START Supplied data
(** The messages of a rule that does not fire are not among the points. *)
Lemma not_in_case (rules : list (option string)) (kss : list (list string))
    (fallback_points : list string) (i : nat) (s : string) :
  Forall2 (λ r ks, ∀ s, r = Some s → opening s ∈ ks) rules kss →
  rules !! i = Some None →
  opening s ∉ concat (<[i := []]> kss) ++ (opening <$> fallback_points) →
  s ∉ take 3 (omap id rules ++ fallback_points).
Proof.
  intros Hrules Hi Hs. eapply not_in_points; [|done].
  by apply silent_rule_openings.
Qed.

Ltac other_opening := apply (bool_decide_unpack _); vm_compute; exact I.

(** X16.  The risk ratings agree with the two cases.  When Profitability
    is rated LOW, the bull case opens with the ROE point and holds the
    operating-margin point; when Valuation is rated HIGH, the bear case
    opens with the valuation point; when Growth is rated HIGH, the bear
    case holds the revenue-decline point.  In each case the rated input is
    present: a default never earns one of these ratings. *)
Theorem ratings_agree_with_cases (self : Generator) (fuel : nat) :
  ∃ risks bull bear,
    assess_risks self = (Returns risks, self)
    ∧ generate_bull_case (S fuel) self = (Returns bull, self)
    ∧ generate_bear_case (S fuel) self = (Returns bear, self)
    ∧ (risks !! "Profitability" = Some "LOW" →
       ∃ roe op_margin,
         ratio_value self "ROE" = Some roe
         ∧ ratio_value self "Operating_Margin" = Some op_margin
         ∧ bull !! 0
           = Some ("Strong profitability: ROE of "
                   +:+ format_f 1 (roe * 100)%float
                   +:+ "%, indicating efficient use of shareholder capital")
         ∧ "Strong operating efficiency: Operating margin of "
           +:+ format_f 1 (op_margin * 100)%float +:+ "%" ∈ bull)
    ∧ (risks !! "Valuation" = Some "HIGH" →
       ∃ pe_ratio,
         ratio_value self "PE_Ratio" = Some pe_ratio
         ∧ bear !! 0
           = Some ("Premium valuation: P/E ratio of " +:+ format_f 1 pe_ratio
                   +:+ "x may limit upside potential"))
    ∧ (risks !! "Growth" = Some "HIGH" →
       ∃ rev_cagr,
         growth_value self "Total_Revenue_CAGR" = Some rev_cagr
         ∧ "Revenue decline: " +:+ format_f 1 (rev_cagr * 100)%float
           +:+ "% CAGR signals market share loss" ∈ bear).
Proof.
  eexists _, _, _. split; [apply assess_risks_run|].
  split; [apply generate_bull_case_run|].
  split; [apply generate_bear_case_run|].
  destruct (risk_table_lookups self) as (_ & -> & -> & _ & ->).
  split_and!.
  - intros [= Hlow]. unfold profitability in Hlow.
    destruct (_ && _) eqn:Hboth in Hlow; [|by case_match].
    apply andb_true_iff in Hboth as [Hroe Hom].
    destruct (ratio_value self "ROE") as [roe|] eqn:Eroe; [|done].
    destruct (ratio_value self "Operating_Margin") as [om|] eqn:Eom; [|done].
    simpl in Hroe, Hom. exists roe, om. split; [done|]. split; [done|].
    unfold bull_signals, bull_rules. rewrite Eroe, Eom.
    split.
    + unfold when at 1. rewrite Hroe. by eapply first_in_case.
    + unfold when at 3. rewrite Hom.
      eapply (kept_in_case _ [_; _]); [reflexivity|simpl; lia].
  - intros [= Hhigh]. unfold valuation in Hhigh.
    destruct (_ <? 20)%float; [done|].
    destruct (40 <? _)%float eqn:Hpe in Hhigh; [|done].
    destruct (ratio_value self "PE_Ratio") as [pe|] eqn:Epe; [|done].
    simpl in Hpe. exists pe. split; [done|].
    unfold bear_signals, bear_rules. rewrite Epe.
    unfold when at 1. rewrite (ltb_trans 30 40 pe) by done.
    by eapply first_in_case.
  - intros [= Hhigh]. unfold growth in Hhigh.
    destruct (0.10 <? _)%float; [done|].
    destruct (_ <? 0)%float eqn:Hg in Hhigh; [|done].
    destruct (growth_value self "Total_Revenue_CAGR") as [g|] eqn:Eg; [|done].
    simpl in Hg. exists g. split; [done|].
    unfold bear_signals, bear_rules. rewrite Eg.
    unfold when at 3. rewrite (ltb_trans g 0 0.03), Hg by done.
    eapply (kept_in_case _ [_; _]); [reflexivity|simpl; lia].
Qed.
END Supplied data
START Supplied data
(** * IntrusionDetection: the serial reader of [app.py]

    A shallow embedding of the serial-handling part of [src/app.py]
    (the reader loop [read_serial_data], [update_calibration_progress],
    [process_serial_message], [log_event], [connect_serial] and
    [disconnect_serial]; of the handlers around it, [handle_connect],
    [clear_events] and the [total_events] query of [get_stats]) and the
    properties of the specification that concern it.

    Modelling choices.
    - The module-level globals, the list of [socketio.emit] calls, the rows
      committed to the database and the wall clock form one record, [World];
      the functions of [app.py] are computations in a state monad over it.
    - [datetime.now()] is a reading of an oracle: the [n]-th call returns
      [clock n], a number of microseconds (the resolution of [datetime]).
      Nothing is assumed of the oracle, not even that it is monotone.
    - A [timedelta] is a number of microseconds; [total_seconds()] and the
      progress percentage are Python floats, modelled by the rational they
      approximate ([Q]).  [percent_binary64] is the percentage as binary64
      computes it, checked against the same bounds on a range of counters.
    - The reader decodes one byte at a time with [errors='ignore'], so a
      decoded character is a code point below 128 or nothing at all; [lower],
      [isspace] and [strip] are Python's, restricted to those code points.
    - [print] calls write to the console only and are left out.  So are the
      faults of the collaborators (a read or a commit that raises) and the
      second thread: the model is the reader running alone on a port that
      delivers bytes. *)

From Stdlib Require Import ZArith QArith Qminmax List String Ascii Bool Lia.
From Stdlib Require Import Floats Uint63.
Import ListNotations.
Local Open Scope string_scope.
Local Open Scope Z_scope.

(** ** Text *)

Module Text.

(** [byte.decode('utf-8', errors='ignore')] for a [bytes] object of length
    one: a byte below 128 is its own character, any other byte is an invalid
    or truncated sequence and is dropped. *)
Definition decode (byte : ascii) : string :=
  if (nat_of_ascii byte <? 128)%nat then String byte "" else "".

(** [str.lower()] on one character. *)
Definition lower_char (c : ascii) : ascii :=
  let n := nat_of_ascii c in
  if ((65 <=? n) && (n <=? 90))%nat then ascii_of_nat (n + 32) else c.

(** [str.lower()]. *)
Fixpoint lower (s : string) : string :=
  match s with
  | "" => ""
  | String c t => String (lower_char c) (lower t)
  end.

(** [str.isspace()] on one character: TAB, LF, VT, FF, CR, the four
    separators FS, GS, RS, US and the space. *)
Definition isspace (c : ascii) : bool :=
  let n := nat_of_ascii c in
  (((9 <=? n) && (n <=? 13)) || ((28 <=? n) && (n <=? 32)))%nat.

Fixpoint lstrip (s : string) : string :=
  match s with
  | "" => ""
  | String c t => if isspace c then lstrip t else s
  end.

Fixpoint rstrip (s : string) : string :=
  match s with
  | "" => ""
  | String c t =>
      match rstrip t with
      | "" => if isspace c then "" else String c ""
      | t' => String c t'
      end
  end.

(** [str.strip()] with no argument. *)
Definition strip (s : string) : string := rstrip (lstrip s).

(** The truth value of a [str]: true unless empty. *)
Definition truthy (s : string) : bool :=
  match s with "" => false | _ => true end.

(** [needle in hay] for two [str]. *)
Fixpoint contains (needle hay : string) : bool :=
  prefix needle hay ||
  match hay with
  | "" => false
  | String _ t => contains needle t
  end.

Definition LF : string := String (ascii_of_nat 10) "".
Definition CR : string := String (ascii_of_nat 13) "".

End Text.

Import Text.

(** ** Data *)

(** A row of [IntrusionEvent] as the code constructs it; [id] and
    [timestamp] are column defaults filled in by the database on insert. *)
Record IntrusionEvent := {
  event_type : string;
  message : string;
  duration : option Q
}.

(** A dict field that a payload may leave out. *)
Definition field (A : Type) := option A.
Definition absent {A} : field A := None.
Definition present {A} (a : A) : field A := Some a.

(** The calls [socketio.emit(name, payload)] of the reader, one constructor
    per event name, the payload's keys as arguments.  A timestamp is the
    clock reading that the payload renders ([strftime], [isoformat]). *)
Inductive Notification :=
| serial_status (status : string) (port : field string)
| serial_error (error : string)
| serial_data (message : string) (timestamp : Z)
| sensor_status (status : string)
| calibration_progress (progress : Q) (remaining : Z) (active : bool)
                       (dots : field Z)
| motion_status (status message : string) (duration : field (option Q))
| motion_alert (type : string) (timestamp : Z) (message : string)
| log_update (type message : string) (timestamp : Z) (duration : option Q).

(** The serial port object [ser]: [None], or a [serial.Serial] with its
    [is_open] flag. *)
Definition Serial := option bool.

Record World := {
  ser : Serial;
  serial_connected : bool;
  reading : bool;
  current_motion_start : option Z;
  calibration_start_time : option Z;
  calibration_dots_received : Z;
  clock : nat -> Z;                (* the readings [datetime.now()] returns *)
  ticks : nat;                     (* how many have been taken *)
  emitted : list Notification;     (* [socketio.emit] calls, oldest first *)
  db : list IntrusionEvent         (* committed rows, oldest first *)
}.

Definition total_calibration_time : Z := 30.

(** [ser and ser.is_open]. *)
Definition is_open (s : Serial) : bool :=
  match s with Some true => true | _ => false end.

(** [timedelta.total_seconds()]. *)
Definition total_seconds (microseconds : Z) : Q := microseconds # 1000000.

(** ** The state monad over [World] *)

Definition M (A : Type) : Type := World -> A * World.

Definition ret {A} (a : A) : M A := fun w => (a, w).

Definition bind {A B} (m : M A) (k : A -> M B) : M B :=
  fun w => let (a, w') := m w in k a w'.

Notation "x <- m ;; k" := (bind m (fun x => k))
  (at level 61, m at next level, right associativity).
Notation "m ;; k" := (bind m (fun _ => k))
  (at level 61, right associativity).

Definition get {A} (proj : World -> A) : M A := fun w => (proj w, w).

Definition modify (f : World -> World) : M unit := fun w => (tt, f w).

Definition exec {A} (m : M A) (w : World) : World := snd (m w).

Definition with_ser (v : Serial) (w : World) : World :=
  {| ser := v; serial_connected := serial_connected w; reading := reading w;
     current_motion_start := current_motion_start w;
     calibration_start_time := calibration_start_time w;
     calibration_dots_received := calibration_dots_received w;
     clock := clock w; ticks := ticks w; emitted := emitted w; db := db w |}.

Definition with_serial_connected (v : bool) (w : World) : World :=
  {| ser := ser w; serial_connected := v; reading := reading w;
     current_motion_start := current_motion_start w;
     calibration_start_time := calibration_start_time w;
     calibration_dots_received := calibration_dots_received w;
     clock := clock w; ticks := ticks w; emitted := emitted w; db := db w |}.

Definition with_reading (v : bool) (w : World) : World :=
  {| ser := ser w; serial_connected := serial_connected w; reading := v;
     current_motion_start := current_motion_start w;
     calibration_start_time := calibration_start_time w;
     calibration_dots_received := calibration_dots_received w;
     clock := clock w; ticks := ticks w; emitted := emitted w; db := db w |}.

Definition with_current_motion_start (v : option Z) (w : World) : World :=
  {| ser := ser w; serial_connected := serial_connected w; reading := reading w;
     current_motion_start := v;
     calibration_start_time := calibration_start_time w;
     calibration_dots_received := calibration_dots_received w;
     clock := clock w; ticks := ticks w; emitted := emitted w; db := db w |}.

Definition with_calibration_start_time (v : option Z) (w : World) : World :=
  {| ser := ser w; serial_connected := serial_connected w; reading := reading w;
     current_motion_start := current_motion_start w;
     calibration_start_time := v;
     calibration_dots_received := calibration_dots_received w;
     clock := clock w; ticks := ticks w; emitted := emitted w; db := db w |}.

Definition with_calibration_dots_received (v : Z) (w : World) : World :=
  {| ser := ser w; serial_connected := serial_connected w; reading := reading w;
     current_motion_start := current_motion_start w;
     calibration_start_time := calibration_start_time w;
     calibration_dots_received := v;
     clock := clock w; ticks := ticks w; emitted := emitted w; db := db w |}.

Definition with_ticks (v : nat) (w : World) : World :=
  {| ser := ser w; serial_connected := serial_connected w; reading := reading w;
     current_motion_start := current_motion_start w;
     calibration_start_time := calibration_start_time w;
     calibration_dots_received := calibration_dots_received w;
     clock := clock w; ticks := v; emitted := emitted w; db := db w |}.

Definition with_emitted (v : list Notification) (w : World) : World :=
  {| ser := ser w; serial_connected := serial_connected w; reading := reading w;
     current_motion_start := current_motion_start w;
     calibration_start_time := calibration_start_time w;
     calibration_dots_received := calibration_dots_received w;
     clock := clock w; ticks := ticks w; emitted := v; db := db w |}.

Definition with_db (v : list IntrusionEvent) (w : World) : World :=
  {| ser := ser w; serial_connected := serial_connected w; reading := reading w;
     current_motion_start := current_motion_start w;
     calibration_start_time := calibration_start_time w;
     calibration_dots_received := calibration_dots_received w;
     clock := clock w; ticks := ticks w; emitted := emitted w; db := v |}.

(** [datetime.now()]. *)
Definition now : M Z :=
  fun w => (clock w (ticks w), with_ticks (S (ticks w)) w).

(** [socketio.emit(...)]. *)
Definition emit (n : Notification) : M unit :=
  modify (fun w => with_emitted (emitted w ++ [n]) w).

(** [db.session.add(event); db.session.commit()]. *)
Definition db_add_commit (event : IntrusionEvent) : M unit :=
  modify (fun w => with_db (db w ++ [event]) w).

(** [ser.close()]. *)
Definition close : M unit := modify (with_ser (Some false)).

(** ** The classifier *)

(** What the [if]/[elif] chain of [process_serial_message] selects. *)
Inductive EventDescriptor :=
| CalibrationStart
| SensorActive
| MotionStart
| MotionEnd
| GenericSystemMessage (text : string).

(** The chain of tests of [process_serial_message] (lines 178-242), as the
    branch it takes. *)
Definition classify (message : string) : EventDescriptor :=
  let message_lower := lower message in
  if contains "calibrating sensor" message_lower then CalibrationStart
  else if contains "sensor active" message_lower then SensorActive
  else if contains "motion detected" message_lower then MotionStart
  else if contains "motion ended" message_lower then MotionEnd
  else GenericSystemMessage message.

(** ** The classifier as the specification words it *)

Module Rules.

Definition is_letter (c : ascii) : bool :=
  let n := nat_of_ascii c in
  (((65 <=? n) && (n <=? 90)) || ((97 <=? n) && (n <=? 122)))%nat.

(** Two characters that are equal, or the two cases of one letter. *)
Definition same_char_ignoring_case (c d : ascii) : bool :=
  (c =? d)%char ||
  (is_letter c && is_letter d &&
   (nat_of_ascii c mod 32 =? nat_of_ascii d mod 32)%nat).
END Supplied data
> **Task instructions**
Scan the entries above for the line containing "current_motion_start : option Z;", and copy it and all lines after it exactly, down to and including the line containing "Definition M (A".

> **Answer**
  current_motion_start : option Z;
  calibration_start_time : option Z;
  calibration_dots_received : Z;
  clock : nat -> Z;                (* the readings [datetime.now()] returns *)
  ticks : nat;                     (* how many have been taken *)
  emitted : list Notification;     (* [socketio.emit] calls, oldest first *)
  db : list IntrusionEvent         (* committed rows, oldest first *)
}.

Definition total_calibration_time : Z := 30.

(** [ser and ser.is_open]. *)
Definition is_open (s : Serial) : bool :=
  match s with Some true => true | _ => false end.

(** [timedelta.total_seconds()]. *)
Definition total_seconds (microseconds : Z) : Q := microseconds # 1000000.

(** ** The state monad over [World] *)

Definition M (A : Type) : Type := World -> A * World.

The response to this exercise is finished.